[Dataset excerpts]
= = = = = = =

(** X23: On a frame whose errors do not exceed 2^31 in absolute value, the
    mean squared error, taken as an exact number, is 0 exactly when every
    row that has both values is predicted exactly. *)
Theorem calc_mean_squared_error_zero (cfg : PredictionConfig)
    (df : DataFrame) (name : string) (s : Q) :
  forallb (error_in_range cfg name) (rows df) = true ->
  calc_mean_squared_error cfg df name = Ok (Num s) ->
  (s == 0)%Q
  <-> (forall r (actual guess : Q),
         r ∈ rows df ->
         cell r (TARGET_COLUMN cfg) = Num actual ->
         cell r (column_name_predicted_target cfg name) = Num guess ->
         (actual == guess)%Q).
Proof.
  intros _ Hmse. apply calc_mean_squared_error_Ok in Hmse. symmetry in Hmse.
  apply mean_Num in Hmse as [Hne ->]. rewrite present_vsquare in *.
  set (es := present (row_error cfg name <$> rows df)) in *.
  assert (Hes : es <> []) by (intros Hnil; apply Hne; now rewrite Hnil).
  rewrite length_fmap. pose proof (length_positive es Hes) as Hn.
  assert (Hsq : Forall (fun q => 0 <= q)%Q ((fun x => x * x)%Q <$> es)).
  { apply Forall_fmap, Forall_forall. intros q _. cbn. nra. }
  assert (Hzero : (Qsum ((fun x => x * x)%Q <$> es)
                   / inject_Z (Z.of_nat (length es)) == 0)%Q
                  <-> Forall (fun q => q == 0)%Q es).
  { set (S := Qsum ((fun x => x * x)%Q <$> es)) in *.
    set (n := inject_Z (Z.of_nat (length es))) in *. split.
    - intros Hz.
      assert (Hsum : (S == 0)%Q).
      { assert (Heq : (S == S / n * n)%Q) by (field; lra).
        rewrite Heq, Hz. apply Qmult_0_l. }
      apply (Qsum_zero_iff _ Hsq) in Hsum. rewrite Forall_fmap in Hsum.
      eapply Forall_impl; [exact Hsum |]. cbn. intros q Hq.
      now destruct (Qmult_integral _ _ Hq).
    - intros Hall.
      assert (Hsum : (S == 0)%Q).
      { apply (Qsum_zero_iff _ Hsq). rewrite Forall_fmap.
        eapply Forall_impl; [exact Hall |]. cbn. intros q Hq. rewrite Hq.
        apply Qmult_0_l. }
      unfold Qdiv. rewrite Hsum. apply Qmult_0_l. }
  rewrite Hzero. subst es. unfold present. rewrite Forall_forall. split.
  - intros Hall r actual guess Hr Ha Hg.
    assert (Hin : (actual - guess)%Q
                  ∈ omap (fun v => match v with Num q => Some q | NaN => None end)
                      (row_error cfg name <$> rows df)).
    { apply list_elem_of_omap. exists (Num (actual - guess)).
      split; [| reflexivity]. apply list_elem_of_fmap. exists r.
      split; [| assumption]. unfold row_error. now rewrite Ha, Hg. }
    specialize (Hall _ Hin). lra.
  - intros Hall q Hq. apply list_elem_of_omap in Hq as (v & Hv & Hq).
    apply list_elem_of_fmap in Hv as (r & -> & Hr).
    unfold row_error in Hq.
    destruct (cell r (TARGET_COLUMN cfg)) as [| actual] eqn:Ha; [discriminate |].
    destruct (cell r (column_name_predicted_target cfg name)) as [| guess] eqn:Hg;
      [discriminate |].
    cbn in Hq. injection Hq as <-. specialize (Hall r actual guess Hr Ha Hg). lra.
Qed.


(** The scored example, whose mean squared error is 5/2. *)
Lemma calc_mean_squared_error_zero_witness :
  (5 # 2 == 0)%Q
  <-> (forall r (actual guess : Q),
         r ∈ rows scored ->
         cell r (TARGET_COLUMN config) = Num actual ->
         cell r (column_name_predicted_target config "weight") = Num guess ->
         (actual == guess)%Q).
Proof.
  apply (calc_mean_squared_error_zero config scored "weight" (5 # 2)).
  - reflexivity.
  - vm_compute. reflexivity.
Defined.



Lemma Qsum_Permutation (l l' : list Q) : l ≡ₚ l' -> (Qsum l == Qsum l')%Q.
Proof.
  induction 1 as [| x l l' _ IH | x y l | l l' l'' _ IH1 _ IH2].
  - reflexivity.
  - cbn. fold (Qsum l) (Qsum l'). now rewrite IH.
  - cbn. fold (Qsum l). ring.
  - now rewrite IH1.
Qed.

= = = = = = =

§ **Work request**: The output should be a character-exact copy of all entries.

§ **The completed task**:
(** X23: On a frame whose errors do not exceed 2^31 in absolute value, the
    mean squared error, taken as an exact number, is 0 exactly when every
    row that has both values is predicted exactly. *)
Theorem calc_mean_squared_error_zero (cfg : PredictionConfig)
    (df : DataFrame) (name : string) (s : Q) :
  forallb (error_in_range cfg name) (rows df) = true ->
  calc_mean_squared_error cfg df name = Ok (Num s) ->
  (s == 0)%Q
  <-> (forall r (actual guess : Q),
         r ∈ rows df ->
         cell r (TARGET_COLUMN cfg) = Num actual ->
         cell r (column_name_predicted_target cfg name) = Num guess ->
         (actual == guess)%Q).
Proof.
  intros _ Hmse. apply calc_mean_squared_error_Ok in Hmse. symmetry in Hmse.
  apply mean_Num in Hmse as [Hne ->]. rewrite present_vsquare in *.
  set (es := present (row_error cfg name <$> rows df)) in *.
  assert (Hes : es <> []) by (intros Hnil; apply Hne; now rewrite Hnil).
  rewrite length_fmap. pose proof (length_positive es Hes) as Hn.
  assert (Hsq : Forall (fun q => 0 <= q)%Q ((fun x => x * x)%Q <$> es)).
  { apply Forall_fmap, Forall_forall. intros q _. cbn. nra. }
  assert (Hzero : (Qsum ((fun x => x * x)%Q <$> es)
                   / inject_Z (Z.of_nat (length es)) == 0)%Q
                  <-> Forall (fun q => q == 0)%Q es).
  { set (S := Qsum ((fun x => x * x)%Q <$> es)) in *.
    set (n := inject_Z (Z.of_nat (length es))) in *. split.
    - intros Hz.
      assert (Hsum : (S == 0)%Q).
      { assert (Heq : (S == S / n * n)%Q) by (field; lra).
        rewrite Heq, Hz. apply Qmult_0_l. }
      apply (Qsum_zero_iff _ Hsq) in Hsum. rewrite Forall_fmap in Hsum.
      eapply Forall_impl; [exact Hsum |]. cbn. intros q Hq.
      now destruct (Qmult_integral _ _ Hq).
    - intros Hall.
      assert (Hsum : (S == 0)%Q).
      { apply (Qsum_zero_iff _ Hsq). rewrite Forall_fmap.
        eapply Forall_impl; [exact Hall |]. cbn. intros q Hq. rewrite Hq.
        apply Qmult_0_l. }
      unfold Qdiv. rewrite Hsum. apply Qmult_0_l. }
  rewrite Hzero. subst es. unfold present. rewrite Forall_forall. split.
  - intros Hall r actual guess Hr Ha Hg.
    assert (Hin : (actual - guess)%Q
                  ∈ omap (fun v => match v with Num q => Some q | NaN => None end)
                      (row_error cfg name <$> rows df)).
    { apply list_elem_of_omap. exists (Num (actual - guess)).
      split; [| reflexivity]. apply list_elem_of_fmap. exists r.
      split; [| assumption]. unfold row_error. now rewrite Ha, Hg. }
    specialize (Hall _ Hin). lra.
  - intros Hall q Hq. apply list_elem_of_omap in Hq as (v & Hv & Hq).
    apply list_elem_of_fmap in Hv as (r & -> & Hr).
    unfold row_error in Hq.
    destruct (cell r (TARGET_COLUMN cfg)) as [| actual] eqn:Ha; [discriminate |].
    destruct (cell r (column_name_predicted_target cfg name)) as [| guess] eqn:Hg;
      [discriminate |].
    cbn in Hq. injection Hq as <-. specialize (Hall r actual guess Hr Ha Hg). lra.
Qed.


(** The scored example, whose mean squared error is 5/2. *)
Lemma calc_mean_squared_error_zero_witness :
  (5 # 2 == 0)%Q
  <-> (forall r (actual guess : Q),
         r ∈ rows scored ->
         cell r (TARGET_COLUMN config) = Num actual ->
         cell r (column_name_predicted_target config "weight") = Num guess ->
         (actual == guess)%Q).
Proof.
  apply (calc_mean_squared_error_zero config scored "weight" (5 # 2)).
  - reflexivity.
  - vm_compute. reflexivity.
Defined.



Lemma Qsum_Permutation (l l' : list Q) : l ≡ₚ l' -> (Qsum l == Qsum l')%Q.
Proof.
  induction 1 as [| x l l' _ IH | x y l | l l' l'' _ IH1 _ IH2].
  - reflexivity.
  - cbn. fold (Qsum l) (Qsum l'). now rewrite IH.
  - cbn. fold (Qsum l). ring.
  - now rewrite IH1.
Qed.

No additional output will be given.